Was den Beginn des mittelfristigen Prognosezeitraums ab kommenden Donnerstag
angeht, scheint sich das IFS vom ECMF soweit eingependelt zu haben, dass man von
einer guten Konsistenz sprechen kann. Das trifft vor allem auf Basisfelder wie
das Geopotenzial in 500 hPa und die Temperatur in 850 hPa zu, aber auch das
Druckfeld passt einigermaßen. Etwas größer sind die Diskrepanzen derzeit noch
bei den Parametern Niederschlag und Wetter (insbesondere Gewitter), was aber
durchaus von Bedeutung ist. Vornehmlich am Donnerstag werden für große Teile der
Osthälfte größere Niederschlagsmengen simuliert (stellenweise um oder sogar über
100 mm innerhalb von 24 Stunden, davon ein Großteil aber binnen 6 Stunden oder
in einem noch kürzeren Zeitraum), die offensichtlich nicht nur auf schwere
Gewitter, sondern auch auf nicht-gewittrigen Stark- respektive Dauerregen
zurückzuführen sind. Für einen genauen Ablaufplan, eine zeit-räumliche
Verteilung gewittriger und nicht-gewittriger Regenfälle sowie die Positionierung
und Quantifizierung von Niederschlagsmaxima ist es aber noch etwas zu früh.

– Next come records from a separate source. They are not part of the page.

Lemma forM_fmap {S A B} (g : A -> B) l (f : B -> M S unit) s : forM (g <$> l) f s = forM l (fun x => f (g x)) s.
Proof.
  revert s. induction l as [|x l IH]; intros s; [done|]. cbn [forM fmap list_fmap].
  unfold mbind, M_bind. destruct (f (g x) s) as [[]|]; [apply IH|done].
Qed.

Lemma forM_app {St A} (l1 l2 : list A) (f : A -> M St unit) (s : St) :
  forM (l1 ++ l2) f s = (_ ← forM l1 f; forM l2 f) s.
Proof.
  revert s. induction l1 as [|x l1 IH]; intros s; [done|]. cbn [forM app].
  unfold mbind, M_bind in *. destruct (f x s) as [[]|]; [apply IH|done].
Qed.

(** Inversion of a successful run of a bind. *)
Lemma M_bind_Some {S A B} (m : M S A) (k : A -> M S B) s r :
  (m ≫= k) s = Some r <-> exists a s', m s = Some (a, s') /\ k a s' = Some r.
Proof.
  unfold mbind, M_bind. destruct (m s) as [[a s']|].
  - split; [by eauto|]. intros (a' & s'' & H & ?). by simplify_eq.
  - split; [done|]. by intros (? & ? & ? & ?).
Qed.

(** ** Frame relations

    [keeps R m]: whenever [m] runs to completion, the initial and final states
    are related by the preorder [R].  The rules below are the database
    [keeps], by which frame properties of straight-line code are automatic. *)
Definition keeps {S A} (R : S -> S -> Prop) (m : M S A) : Prop :=
  forall s a s', m s = Some (a, s') -> R s s'.

Section Keeps.
Context {S : Type} (R : S -> S -> Prop) `{!PreOrder R}.

Lemma keeps_ret {A} (a : A) : keeps R (mret a).
Proof. intros s a' s' H. cbv in H. simplify_eq. reflexivity. Qed.
Lemma keeps_skip : keeps R skip.
Proof. apply keeps_ret. Qed.
Lemma keeps_trap {A} : keeps R (@trap S A).
Proof. done. Qed.
Lemma keeps_gets {A} (f : S -> A) : keeps R (gets f).
Proof. intros s a' s' H. cbv in H. simplify_eq. reflexivity. Qed.
Lemma keeps_load {A} (f : S -> option A) : keeps R (load f).
Proof.
  intros s a s' H. unfold load in H. destruct (f s); simplify_eq. reflexivity.
Qed.
Lemma keeps_modify f : (forall s, R s (f s)) -> keeps R (modify f).
Proof. intros H s a s' Hs. unfold modify in Hs. simplify_eq. apply H. Qed.
Lemma keeps_store f : (forall s s', f s = Some s' -> R s s') -> keeps R (store f).
Proof.
  intros H s a s' Hs. unfold store in Hs. destruct (f s) eqn:E; simplify_eq. by apply H.
Qed.
Lemma keeps_bind {A B} (m : M S A) (k : A -> M S B) :
  keeps R m -> (forall a, keeps R (k a)) -> keeps R (m ≫= k).
Proof.
  intros H1 H2 s b s'' (a & s' & E1 & E2)%M_bind_Some.
  etrans; [by eapply H1 | by eapply H2].
Qed.
Lemma keeps_when b m : keeps R m -> keeps R (whenM b m).
Proof. destruct b; cbn; [done | intros; apply keeps_skip]. Qed.
Lemma keeps_if {A} (b : bool) (m1 m2 : M S A) :
  keeps R m1 -> keeps R m2 -> keeps R (if b then m1 else m2).
Proof. by destruct b. Qed.
Lemma keeps_option {A B} (o : option B) (m1 : B -> M S A) (m2 : M S A) :
  (forall b, keeps R (m1 b)) -> keeps R m2 ->
  keeps R (match o with Some b => m1 b | None => m2 end).
Proof. by destruct o. Qed.
Lemma keeps_forM {A} (l : list A) (f : A -> M S unit) :
  (forall x, keeps R (f x)) -> keeps R (forM l f).
Proof.
  intros Hf. induction l; cbn; [apply keeps_skip | by apply keeps_bind].
Qed.
Lemma keeps_forM_until {A B} (l : list A) (f : A -> M S (option B)) :
  (forall x, keeps R (f x)) -> keeps R (forM_until l f).
Proof.
  intros Hf. induction l; cbn; [apply keeps_ret|].
  apply keeps_bind; [done|]. intros []; [apply keeps_ret | done].
Qed.
Lemma keeps_loopM {A B} n (f : A -> M S (A + B)) a :
  (forall x, keeps R (f x)) -> keeps R (loopM n f a).
Proof.
  intros Hf. revert a. induction n; intros a; cbn; [done|].
  apply keeps_bind; [done|]. intros []; [done | apply keeps_ret].
Qed.
End Keeps.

Ab dem Wochenende nimmt die Kongruenz zwischen den jüngsten Läufen des IFS und
der aktuellen Version mehr und mehr ab. So ist der heutige Lauf etwas
zyklonaler aufgestellt als der gestrige von 00 UTC, was unter dem Strich mehr
Flächenniederschlag zur Folge hätte.
Noch größer werden die Unterschiede am Montag und Dienstag, wenn nämlich - nicht
wie gestern noch angenommen - ein neuer Trog mit wechselhaftem und relativ
kühlem Wetter über den Vorhersageraum hinwegschwenkt, sondern zumindest
vorübergehend ein Höhenrücken mit korrespondierendem Bodenhoch unser Land mit
wenig Regen (im Norden) und höheren Temperaturen erfasst. Unter dem Strich ein
Phasenunterschied der Wellen von nahezu 180°, den man auch nicht alle Tage zu
Gesicht bekommt!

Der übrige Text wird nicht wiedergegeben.